◆ To do: Lines below that hold the word "right" must be copied in full.

(Collected data)
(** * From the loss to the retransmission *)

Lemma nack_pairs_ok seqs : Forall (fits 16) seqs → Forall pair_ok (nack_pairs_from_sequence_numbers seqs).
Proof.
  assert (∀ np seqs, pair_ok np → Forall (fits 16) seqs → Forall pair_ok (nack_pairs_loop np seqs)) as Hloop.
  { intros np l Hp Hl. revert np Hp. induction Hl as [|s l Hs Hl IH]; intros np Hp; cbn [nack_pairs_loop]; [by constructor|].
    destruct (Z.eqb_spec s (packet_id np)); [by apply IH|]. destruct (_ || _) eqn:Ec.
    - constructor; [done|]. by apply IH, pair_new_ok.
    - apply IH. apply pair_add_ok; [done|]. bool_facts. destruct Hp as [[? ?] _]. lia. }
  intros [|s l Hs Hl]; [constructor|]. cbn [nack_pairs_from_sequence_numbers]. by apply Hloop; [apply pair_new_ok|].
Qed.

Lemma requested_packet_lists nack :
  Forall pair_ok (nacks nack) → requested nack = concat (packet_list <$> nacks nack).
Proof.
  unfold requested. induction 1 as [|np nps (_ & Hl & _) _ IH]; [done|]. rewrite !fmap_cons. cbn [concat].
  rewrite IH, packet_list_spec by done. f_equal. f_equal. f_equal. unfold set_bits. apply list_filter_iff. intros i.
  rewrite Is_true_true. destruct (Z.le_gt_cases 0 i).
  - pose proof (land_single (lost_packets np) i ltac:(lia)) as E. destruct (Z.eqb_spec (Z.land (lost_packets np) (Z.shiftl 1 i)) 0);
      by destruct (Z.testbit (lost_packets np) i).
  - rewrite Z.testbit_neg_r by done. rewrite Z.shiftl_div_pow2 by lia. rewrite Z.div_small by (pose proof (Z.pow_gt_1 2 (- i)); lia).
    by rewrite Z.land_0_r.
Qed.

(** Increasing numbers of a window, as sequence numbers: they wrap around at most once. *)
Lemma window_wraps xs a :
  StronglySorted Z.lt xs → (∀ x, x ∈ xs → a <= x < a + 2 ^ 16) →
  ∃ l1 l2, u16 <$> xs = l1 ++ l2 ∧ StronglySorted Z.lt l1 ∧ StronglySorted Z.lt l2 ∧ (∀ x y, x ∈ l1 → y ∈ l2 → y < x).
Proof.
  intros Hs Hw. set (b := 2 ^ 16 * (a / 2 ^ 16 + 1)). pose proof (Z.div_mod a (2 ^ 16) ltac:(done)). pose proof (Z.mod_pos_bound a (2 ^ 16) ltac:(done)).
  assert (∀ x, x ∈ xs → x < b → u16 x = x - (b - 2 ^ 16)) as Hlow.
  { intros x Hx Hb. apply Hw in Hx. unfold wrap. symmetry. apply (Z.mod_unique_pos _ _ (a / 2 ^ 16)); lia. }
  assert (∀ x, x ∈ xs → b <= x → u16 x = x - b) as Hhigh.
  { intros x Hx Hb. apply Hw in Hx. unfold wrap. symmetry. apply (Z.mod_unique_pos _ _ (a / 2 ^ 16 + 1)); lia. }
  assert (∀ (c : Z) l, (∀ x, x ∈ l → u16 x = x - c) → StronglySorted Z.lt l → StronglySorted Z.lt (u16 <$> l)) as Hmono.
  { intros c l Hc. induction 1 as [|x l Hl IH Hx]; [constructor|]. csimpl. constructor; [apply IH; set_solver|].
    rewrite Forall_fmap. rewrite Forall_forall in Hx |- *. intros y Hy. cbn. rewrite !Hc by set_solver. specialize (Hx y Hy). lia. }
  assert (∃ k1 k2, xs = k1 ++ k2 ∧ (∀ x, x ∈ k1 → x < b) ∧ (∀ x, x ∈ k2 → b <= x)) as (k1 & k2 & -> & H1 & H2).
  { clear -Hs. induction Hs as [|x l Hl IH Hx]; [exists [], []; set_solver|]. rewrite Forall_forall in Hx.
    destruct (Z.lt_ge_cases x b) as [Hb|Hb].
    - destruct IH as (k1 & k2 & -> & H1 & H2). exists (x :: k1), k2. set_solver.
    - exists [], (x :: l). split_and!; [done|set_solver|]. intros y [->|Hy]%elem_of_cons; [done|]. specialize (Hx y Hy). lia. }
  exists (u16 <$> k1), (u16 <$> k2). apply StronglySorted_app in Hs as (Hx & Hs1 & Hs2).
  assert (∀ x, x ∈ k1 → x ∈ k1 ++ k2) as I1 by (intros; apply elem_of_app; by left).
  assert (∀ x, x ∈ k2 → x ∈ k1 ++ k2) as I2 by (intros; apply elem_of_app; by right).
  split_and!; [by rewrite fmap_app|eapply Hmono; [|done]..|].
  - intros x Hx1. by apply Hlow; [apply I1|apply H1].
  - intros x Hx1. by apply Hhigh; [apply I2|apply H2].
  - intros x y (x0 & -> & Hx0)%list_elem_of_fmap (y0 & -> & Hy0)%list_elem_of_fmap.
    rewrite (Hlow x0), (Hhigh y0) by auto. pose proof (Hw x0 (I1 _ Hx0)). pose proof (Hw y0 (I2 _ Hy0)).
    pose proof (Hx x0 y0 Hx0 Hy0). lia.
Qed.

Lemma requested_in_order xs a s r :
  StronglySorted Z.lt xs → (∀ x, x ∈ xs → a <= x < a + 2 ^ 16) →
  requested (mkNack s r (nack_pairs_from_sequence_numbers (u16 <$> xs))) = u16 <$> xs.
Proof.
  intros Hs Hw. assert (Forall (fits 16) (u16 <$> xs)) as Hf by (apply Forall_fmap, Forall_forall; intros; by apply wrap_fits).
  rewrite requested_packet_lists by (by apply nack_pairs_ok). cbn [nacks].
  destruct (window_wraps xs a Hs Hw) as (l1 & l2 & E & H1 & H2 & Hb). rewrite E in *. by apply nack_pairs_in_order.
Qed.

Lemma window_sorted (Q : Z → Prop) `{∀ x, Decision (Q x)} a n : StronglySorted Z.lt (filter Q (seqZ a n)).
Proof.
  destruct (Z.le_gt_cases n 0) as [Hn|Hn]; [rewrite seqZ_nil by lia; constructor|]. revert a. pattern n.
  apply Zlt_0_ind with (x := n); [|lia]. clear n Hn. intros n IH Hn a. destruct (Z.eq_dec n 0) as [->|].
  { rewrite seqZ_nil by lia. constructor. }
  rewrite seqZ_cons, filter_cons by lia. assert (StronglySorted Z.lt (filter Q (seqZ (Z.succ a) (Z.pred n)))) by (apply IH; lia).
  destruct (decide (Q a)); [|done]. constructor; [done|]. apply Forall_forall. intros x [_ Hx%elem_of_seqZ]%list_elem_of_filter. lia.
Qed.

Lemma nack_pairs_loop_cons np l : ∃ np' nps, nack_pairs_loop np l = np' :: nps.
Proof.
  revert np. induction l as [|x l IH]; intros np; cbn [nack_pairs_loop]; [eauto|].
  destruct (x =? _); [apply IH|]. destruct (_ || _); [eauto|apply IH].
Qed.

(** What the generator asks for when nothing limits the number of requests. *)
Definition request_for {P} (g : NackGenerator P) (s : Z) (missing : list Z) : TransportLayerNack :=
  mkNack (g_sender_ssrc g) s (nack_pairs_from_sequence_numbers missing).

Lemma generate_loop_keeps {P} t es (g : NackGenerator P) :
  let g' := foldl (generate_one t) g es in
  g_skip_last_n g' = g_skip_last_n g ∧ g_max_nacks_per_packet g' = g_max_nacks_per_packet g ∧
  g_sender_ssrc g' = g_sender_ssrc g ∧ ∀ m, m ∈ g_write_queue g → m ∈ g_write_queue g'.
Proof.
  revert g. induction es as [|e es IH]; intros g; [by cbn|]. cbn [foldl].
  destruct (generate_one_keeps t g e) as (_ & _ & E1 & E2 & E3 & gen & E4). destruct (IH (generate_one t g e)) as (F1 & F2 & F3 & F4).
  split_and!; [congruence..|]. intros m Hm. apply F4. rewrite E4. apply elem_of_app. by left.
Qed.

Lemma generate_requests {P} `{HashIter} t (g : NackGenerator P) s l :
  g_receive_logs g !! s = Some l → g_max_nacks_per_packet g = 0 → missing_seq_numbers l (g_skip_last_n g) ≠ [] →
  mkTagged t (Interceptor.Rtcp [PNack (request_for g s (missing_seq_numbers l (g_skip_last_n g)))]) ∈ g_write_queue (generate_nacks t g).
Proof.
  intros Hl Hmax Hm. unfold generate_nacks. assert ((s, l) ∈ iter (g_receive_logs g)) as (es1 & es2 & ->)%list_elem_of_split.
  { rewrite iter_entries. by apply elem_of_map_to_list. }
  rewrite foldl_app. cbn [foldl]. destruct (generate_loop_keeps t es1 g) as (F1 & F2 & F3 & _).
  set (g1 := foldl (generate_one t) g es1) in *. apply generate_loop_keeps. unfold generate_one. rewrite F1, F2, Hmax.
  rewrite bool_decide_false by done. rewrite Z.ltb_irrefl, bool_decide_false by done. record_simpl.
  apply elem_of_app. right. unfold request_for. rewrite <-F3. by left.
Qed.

--

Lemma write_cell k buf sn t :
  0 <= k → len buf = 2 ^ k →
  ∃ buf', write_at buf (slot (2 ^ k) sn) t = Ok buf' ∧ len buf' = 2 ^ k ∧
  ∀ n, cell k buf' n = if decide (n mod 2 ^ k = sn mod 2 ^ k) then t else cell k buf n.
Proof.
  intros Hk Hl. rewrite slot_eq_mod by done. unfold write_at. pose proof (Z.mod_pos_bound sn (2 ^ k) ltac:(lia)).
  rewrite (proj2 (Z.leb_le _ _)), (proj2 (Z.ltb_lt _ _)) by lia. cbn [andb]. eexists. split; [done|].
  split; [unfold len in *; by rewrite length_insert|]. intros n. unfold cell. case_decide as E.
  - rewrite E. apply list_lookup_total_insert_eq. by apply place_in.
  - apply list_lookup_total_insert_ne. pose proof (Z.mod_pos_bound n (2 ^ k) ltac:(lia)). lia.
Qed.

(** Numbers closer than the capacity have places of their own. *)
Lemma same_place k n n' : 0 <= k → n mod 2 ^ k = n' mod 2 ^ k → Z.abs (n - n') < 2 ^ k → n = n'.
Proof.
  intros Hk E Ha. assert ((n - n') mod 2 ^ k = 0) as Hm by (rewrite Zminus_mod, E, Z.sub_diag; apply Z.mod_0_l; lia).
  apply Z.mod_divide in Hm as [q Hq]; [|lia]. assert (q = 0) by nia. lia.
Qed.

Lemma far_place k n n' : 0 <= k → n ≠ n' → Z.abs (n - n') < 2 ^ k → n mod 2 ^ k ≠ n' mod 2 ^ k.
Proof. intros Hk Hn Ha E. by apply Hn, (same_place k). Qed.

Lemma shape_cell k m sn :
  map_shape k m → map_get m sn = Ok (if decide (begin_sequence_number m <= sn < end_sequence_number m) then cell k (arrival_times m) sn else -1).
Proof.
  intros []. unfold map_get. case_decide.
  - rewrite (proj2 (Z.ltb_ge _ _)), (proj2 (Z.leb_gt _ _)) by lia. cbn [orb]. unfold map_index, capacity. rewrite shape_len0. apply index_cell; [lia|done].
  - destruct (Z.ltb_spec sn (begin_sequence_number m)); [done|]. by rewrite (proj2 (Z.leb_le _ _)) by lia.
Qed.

◆ Answer to the exercise:
  assert (∀ x, x ∈ k2 → x ∈ k1 ++ k2) as I2 by (intros; apply elem_of_app; by right).
  apply elem_of_app. right. unfold request_for. rewrite <-F3. by left.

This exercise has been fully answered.